Friday, October 9, 2009
All the men on my father’s side run. In high school, they ran for the cross-country team and they kept right on running, several days a week, during their adult lives. Just last spring, my father and his two brothers – who are all hovering on or above age sixty – as well as my brother, ran the 8K Shamrock Shuffle in downtown Chicago.

I have tried to run. I have wanted to run. I have made goals and bought running clothes. But I don’t have the knees or lungs for the sport and the best I could ever muster was running a 5K in half an hour, once. “Do you run?” people will ask me, more often than I like to answer. “Only when being chased,” I would quip. I always thought it was a cute answer, at least until yesterday.

Since the opening of small game season, Andy and I have made a habit of walking the nearby ski trails for an hour or so in pursuit of grouse each afternoon after work. It’s been a lovely way to get some exercise. But for the last two days, we haven’t been the only ones on the trails.

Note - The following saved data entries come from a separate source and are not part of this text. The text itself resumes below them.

(* ===== verification/MigrationsProps.v ===== *)
(** * Properties of migrations

    What every attempt to migrate leaves in the database, that a database written before the
    version bytes is restored, that a dry run reports what a migration does, and what a
    second attempt does to the rows of a failed first one. *)

From stdpp Require Import sorting.
From S2P Require Import Prelude BTree Validators Proposal Codec CodecProps StoreCodec Store StoreCodecProps StoreProps StoreInv Migrations.

(** ** Transactions *)

Definition fuel_exhausted : StoreError := StorePanicked "out of fuel".

Lemma write_tx_run {A} (g : Contents → result StoreError (A * Contents)) f r f' : write_tx g f = (r, f') →
  (true ∈ file_faults f' → true ∈ file_faults f)
  ∧ match r with
    | Ok a => ∃ c, g (contents f) = Ok (a, c) ∧ contents f' = c
    | Err e => contents f' = contents f ∧ (e = Storage ∧ true ∈ file_faults f ∨ g (contents f) = Err e)
    end.
Proof.
  unfold write_tx, file_fault. destruct (file_faults f) as [|[] l] eqn:F.
  - destruct (g (contents f)) as [[a c]|e]; intros [= <- <-]; cbn; rewrite ?F; eauto.
  - intros [= <- <-]. cbn. split; [by right|]. split; [done|]. left. by split; [|left].
  - destruct (g (contents f)) as [[a c]|e]; intros [= <- <-]; cbn; rewrite ?F; split; eauto; by right.
Qed.
Lemma read_tx_run {A} (g : Contents → result StoreError A) f r f' : read_tx g f = (r, f') →
  (true ∈ file_faults f' → true ∈ file_faults f) ∧ contents f' = contents f
  ∧ (r = Err Storage ∧ true ∈ file_faults f ∨ r = g (contents f)).
Proof.
  unfold read_tx, file_fault. destruct (file_faults f) as [|[] l] eqn:F; intros [= <- <-]; cbn; rewrite ?F.
  - eauto.
  - split; [by right|]. split; [done|]. left. by split; [|left].
  - split; [by right|]. eauto.
Qed.

(** ** Rows *)

(** The rows of a table with a version byte, all of them or those below a height. *)
Definition prefixed {K} (v : Byte.byte) (l : list (K * bytes)) : list (K * bytes) := (λ kv, (kv.1, v :: kv.2)) <$> l.
Definition prefixed_below (v : Byte.byte) (n : Z) (l : list (Z * bytes)) : list (Z * bytes) :=
  (λ kv, (kv.1, if decide (kv.1 < n) then v :: kv.2 else kv.2)) <$> l.
Definition from_height (n : Z) (l : list (Z * bytes)) : list (Z * bytes) := filter (λ kv, n ≤ kv.1) l.
Definition next_after (n : Z) (l : list (Z * bytes)) : Z := match last l with Some kv => kv.1 + 1 | None => n end.

Definition prepends (m : Migrator) (v : Byte.byte) : Prop :=
  (∀ b, record_needs_migration m b = true) ∧ ∀ b, migrate_record m b = prepend_version v b.

(** A row no migration can handle: it is empty, or at the highest height there is. *)
Definition stuck_row {K} (kv : K * bytes) : Prop := kv.2 = [].
Definition stuck_height (kv : Z * bytes) : Prop := stuck_row kv ∨ height_increment kv.1 = None.

Lemma migrate_row_run m v msg b : prepends m v →
  migrate_row m msg b = match b with [] => Err (StoreMigration msg) | _ => Ok (Some (v :: b)) end.
Proof. intros [N P]. unfold migrate_row. rewrite N, P. by destruct b. Qed.

Lemma scan_batch_run m v msg l : prepends m v → ∀ n,
  match scan_batch m msg l n with
  | Ok (batch, n') => batch = prefixed v l ∧ n' = next_after n l ∧ ¬ Exists stuck_height l
  | Err e => e ≠ fuel_exhausted ∧ Exists stuck_height l
  end.
Proof.
  intros P. induction l as [|[k b] l IH]; intros n; cbn [scan_batch].
  { split_and!; [done..|]. by intros X%Exists_nil. }
  rewrite (migrate_row_run m v msg b P). destruct b as [|x b]; cbn [mbind result_bind].
  { split; [done|]. left. by left. }
  destruct (height_increment k) as [n'|] eqn:I; cbn [ok_or mbind result_bind].
  2: { split; [done|]. left. by right. }
  specialize (IH n'). destruct (scan_batch m msg l n') as [[batch n'']|e]; cbn [mbind result_bind fst snd].
  - destruct IH as (-> & -> & Q). split_and!; [done| |].
    + apply checked_add_inv in I as [-> _]. unfold next_after. destruct l; [done|]. cbn [last].
      by destruct (last _) as [kv|] eqn:L; [|rewrite last_None in L].
    + intros [[K|K]|X]%Exists_cons; [done| |done]. cbn in K. by rewrite K in I.
  - destruct IH as [F E]. split; [done|]. by right.
Qed.
Lemma scan_table_run m v msg l : prepends m v →
  match scan_table m msg l with
  | Ok batch => batch = prefixed v l ∧ ¬ Exists stuck_row l
  | Err e => e ≠ fuel_exhausted ∧ Exists stuck_row l
  end.
Proof.
  intros P. induction l as [|[k b] l IH]; cbn [scan_table].
  { split; [done|]. by intros X%Exists_nil. }
  rewrite (migrate_row_run m v msg b P). destruct b as [|x b]; cbn [mbind result_bind].
  { split; [done|]. by left. }
  destruct (scan_table m msg l) as [batch|e]; cbn [mbind result_bind].
  { destruct IH as [-> Q]. split; [done|]. by intros [X|X]%Exists_cons. }
  destruct IH as [F E]. split; [done|]. by right.
Qed.

Lemma prefixed_keys {K} v (l : list (K * bytes)) : (prefixed v l).*1 = l.*1.
Proof. unfold prefixed. rewrite <- list_fmap_compose. by apply list_fmap_ext. Qed.
Lemma prefixed_get {K} `{!EqDecision K} v k (l : list (K * bytes)) : bt_get k (prefixed v l) = cons v <$> bt_get k l.
Proof.
  induction l as [|[k' b] l IH]; [done|]. unfold prefixed. cbn [fmap list_fmap fst snd]. rewrite !bt_get_cons.
  by case_decide.
Qed.

(** Writing back the prefixed rows of a part of a table. *)
Lemma insert_prefixed {K} `{!EqDecision K} (lt : K → K → bool) v (part l : list (K * bytes)) :
  (∀ k, lt k k = false) → (∀ a b c, lt a b = true → lt b c = true → lt a c = true) →
  bt_sorted lt l → part `sublist_of` l →
  foldl (λ l kv, bt_insert lt kv.1 kv.2 l) l (prefixed v part)
  = (λ kv, (kv.1, if decide (kv.1 ∈ part.*1) then v :: kv.2 else kv.2)) <$> l.
Proof.
  intros I T S P. rewrite bt_insert_all; [|done..| |].
  - apply list_fmap_ext. intros i [k b] Hin%list_elem_of_lookup_2. cbn [fst snd]. f_equal. rewrite prefixed_get.
    case_decide as D.
    + apply list_elem_of_fmap in D as ([k' b'] & E & D). cbn in E. subst k'.
      pose proof (sublist_elem_of _ _ _ P D) as D'.
      pose proof (bt_get_sorted lt I k b l S Hin) as G. rewrite (bt_get_sorted lt I k b' l S D') in G. injection G as ->.
      rewrite (bt_get_sorted lt I k b part); [done| |done]. by eapply StronglySorted_sublist.
    + apply bt_get_None in D. by rewrite D.
  - rewrite prefixed_keys. eapply bt_sorted_NoDup; [done|]. by eapply StronglySorted_sublist.
  - rewrite prefixed_keys. intros k (kv & -> & Hin)%list_elem_of_fmap. apply list_elem_of_fmap_2. by eapply sublist_elem_of.
Qed.

(** ** Batches *)

Section Batches.
Context (l : list (Z * bytes)) (S : bt_sorted Z.ltb l).

Definition batch_at (n : Z) : list (Z * bytes) := take BATCH_SIZE (from_height n l).

Lemma from_height_sorted n : bt_sorted Z.ltb (from_height n l).
Proof. by apply bt_sorted_filter. Qed.
Lemma batch_ge n kv : kv ∈ batch_at n → n ≤ kv.1.
Proof. intros Hin%elem_of_take. destruct Hin as (i & L & _). apply list_elem_of_lookup_2 in L. by apply list_elem_of_filter in L as [? _]. Qed.
Lemma next_after_ge n : n ≤ next_after n (batch_at n).
Proof.
  unfold next_after. destruct (last (batch_at n)) as [kv|] eqn:L; [|lia]. apply last_Some in L as [l' L].
  assert (kv ∈ batch_at n) as Hin by (rewrite L; apply elem_of_app; right; by left). apply batch_ge in Hin. lia.
Qed.
(** A batch takes the rows up to the height the next one starts at. *)
Lemma batch_split n : let n' := next_after n (batch_at n) in
  Forall (λ kv : Z * bytes, kv.1 < n') (batch_at n) ∧ Forall (λ kv : Z * bytes, n' ≤ kv.1) (drop BATCH_SIZE (from_height n l)).
Proof.
  intros n'. pose proof (from_height_sorted n) as Sn. rewrite <- (take_drop BATCH_SIZE) in Sn. fold (batch_at n) in Sn.
  unfold n', next_after. destruct (last (batch_at n)) as [kv|] eqn:L.
  - apply last_Some in L as [l' L]. rewrite L in Sn |- *. split; apply Forall_forall; intros x Hin.
    + apply elem_of_app in Hin as [Hin|Hin]; [|apply list_elem_of_singleton in Hin as ->; lia].
      rewrite <- app_assoc in Sn.
      apply StronglySorted_app_1_elem_of with (x1 := x) (x2 := kv) in Sn; [|done|by left]. cbn in Sn. lia.
    + apply StronglySorted_app_1_elem_of with (x1 := kv) (x2 := x) in Sn; [|apply elem_of_app; right; by left|done].
      cbn in Sn. lia.
  - apply last_None in L. split; [by rewrite L|]. unfold batch_at in L.
    destruct (from_height n l); [by rewrite drop_nil|done].
Qed.
Lemma from_next n : from_height (next_after n (batch_at n)) l = drop BATCH_SIZE (from_height n l).
Proof.
  destruct (batch_split n) as [F1 F2]. pose proof (next_after_ge n) as G. cbv zeta in *. set (n' := next_after n (batch_at n)) in *.
  transitivity (from_height n' (from_height n l)).
  { unfold from_height. rewrite list_filter_filter. apply list_filter_iff. intros kv. lia. }
  rewrite <- (take_drop BATCH_SIZE (from_height n l)) at 1. fold (batch_at n). unfold from_height at 1. rewrite filter_app.
  assert (filter (λ kv : Z * bytes, n' ≤ kv.1) (batch_at n) = []) as ->.
  { apply filter_none. eapply Forall_impl; [exact F1|]. cbn. lia. }
  apply filter_all. by apply Forall_forall.
Qed.
Lemma batch_member n k b : (k, b) ∈ l → n ≤ k → k ∈ (batch_at n).*1 ↔ k < next_after n (batch_at n).
Proof.
  intros Hin Hn. destruct (batch_split n) as [F1 F2]. cbv zeta in *. rewrite Forall_forall in F1, F2. split.
  - intros (kv & -> & Hk)%list_elem_of_fmap. by apply F1.
  - intros Hk. assert ((k, b) ∈ from_height n l) as Hf by (by apply list_elem_of_filter).
    rewrite <- (take_drop BATCH_SIZE) in Hf. apply elem_of_app in Hf as [Hf|Hf]; [by eapply (list_elem_of_fmap_2 fst) in Hf|].
    apply F2 in Hf. cbn [fst] in Hf. lia.
Qed.

Lemma from_height_below v n : from_height n (prefixed_below v n l) = from_height n l.
Proof.
  clear S. induction l as [|[k b] l' IH]; [done|]. unfold from_height, prefixed_below in *. cbn [fmap list_fmap fst snd].
  rewrite !filter_cons. cbn [fst]. rewrite IH. case_decide; [by rewrite decide_False by lia|done].
Qed.
Lemma insert_batch v n :
  foldl (λ l kv, bt_insert Z.ltb kv.1 kv.2 l) (prefixed_below v n l) (prefixed v (batch_at n))
  = prefixed_below v (next_after n (batch_at n)) l.
Proof.
  pose proof (next_after_ge n) as G. rewrite insert_prefixed.
  - unfold prefixed_below. rewrite <- list_fmap_compose. apply list_fmap_ext.
    intros i [k b] Hin%list_elem_of_lookup_2. unfold compose. cbn [fst snd]. f_equal.
    destruct (decide (k < n)) as [D|D].
    + rewrite (decide_True (P := k < _)) by lia. rewrite decide_False; [done|].
      intros (kv & -> & Hk)%list_elem_of_fmap. apply batch_ge in Hk. lia.
    + pose proof (batch_member n k b Hin ltac:(lia)) as M. by repeat case_decide; tauto.
  - intros k. apply Z.ltb_irrefl.
  - intros a b c. rewrite !Z.ltb_lt. lia.
  - by apply bt_sorted_map_values.
  - transitivity (from_height n (prefixed_below v n l)); [|apply filter_sublist]. rewrite from_height_below. apply sublist_take.
Qed.
Lemma prefixed_below_done v n : from_height n l = [] → prefixed_below v n l = prefixed v l.
Proof.
  intros E. apply list_fmap_ext. intros i kv Hin%list_elem_of_lookup_2. rewrite decide_True; [done|].
  apply Znot_ge_lt. intros G. apply (filter_nil_not_elem_of (λ kv : Z * bytes, n ≤ kv.1) l kv E); [lia|done].
Qed.
Lemma prefixed_below_start v k b : head l = Some (k, b) → prefixed_below v k l = l ∧ from_height k l = l.
Proof.
  intros H. assert (Forall (λ kv : Z * bytes, k ≤ kv.1) l) as F.
  { destruct l as [|kv l']; [done|]. cbn in H. injection H as ->. apply StronglySorted_inv in S as [_ F].
    constructor; [cbn; lia|]. eapply Forall_impl; [exact F|]. cbn. lia. }
  split; [|by apply filter_all, Forall_forall]. unfold prefixed_below. rewrite <- (list_fmap_id l) at 2. apply list_fmap_ext.
  rewrite Forall_forall in F. intros i [k' b'] Hin%list_elem_of_lookup_2%F. cbn in Hin. cbn. by rewrite decide_False by lia.
Qed.
End Batches.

Two days ago, we walked through a pasture of young red pines and aspen saplings, bordered on its south and north edges by two separate ski trails. As we tromped along the southern trail, joking about something, Andy suddenly stopped laughing and ground to a halt. “What?” I said loudly and obliviously. That’s when I looked to the left side of the path and saw Mama Moose nonchalantly nibbling some aspen leaves. We stood very still for a moment, looking for Baby Moose or Papa Moose. But Mama didn’t care much about us and after waiting a little longer we jogged past and continued on our walk, glad for the peaceful nature of the encounter.

Then yesterday, on the northern path, we came out of the woods into the pasture and saw what appeared to be a couple of large fallen trees in the distance. At least that’s what I thought they were until one of the tree trunks began eating aspen leaves and the other turned around, displaying a small rack of antlers: Mama and Papa Moose! Currently it’s the season when moose are in rut and bull moose are known to be aggressive to vehicles and not always understanding of human hikers. Neither Andy or I needed to get any closer to the pair, so we backtracked and decided to take the southern path instead.

Right before we reached the pasture on the southern path, a grouse ran across the path. Andy hurried after the grouse into the woods and I crept forward on the path to see if the pair of moose were visible from a more appropriate viewing distance. I couldn’t see anything. I crept a little farther up the trail. I looked behind and saw Andy gesturing frantically with a look of sheer horror on his face. He gestured some more.

A large bull moose, much larger than the one we’d see moments before, stood on the edge of the path, twenty yards away from me. In the scrubby brush to the side of the path, another cow stood. And the bull wasn’t just standing on the path, it was ambling slowly towards us. So we turned on our heels and ran. We ran until we were nearly back to Andy’s truck.

When I was on the swim team years ago, I remember seeing a t-shirt that depicted a shark closely following a swimmer down a pool lane. “Motivation,” the t-shirt read, “That which inspires.” Yesterday very well may have been some of the most inspired running of my life. But that doesn’t mean I’ll be doing an 8K any time soon.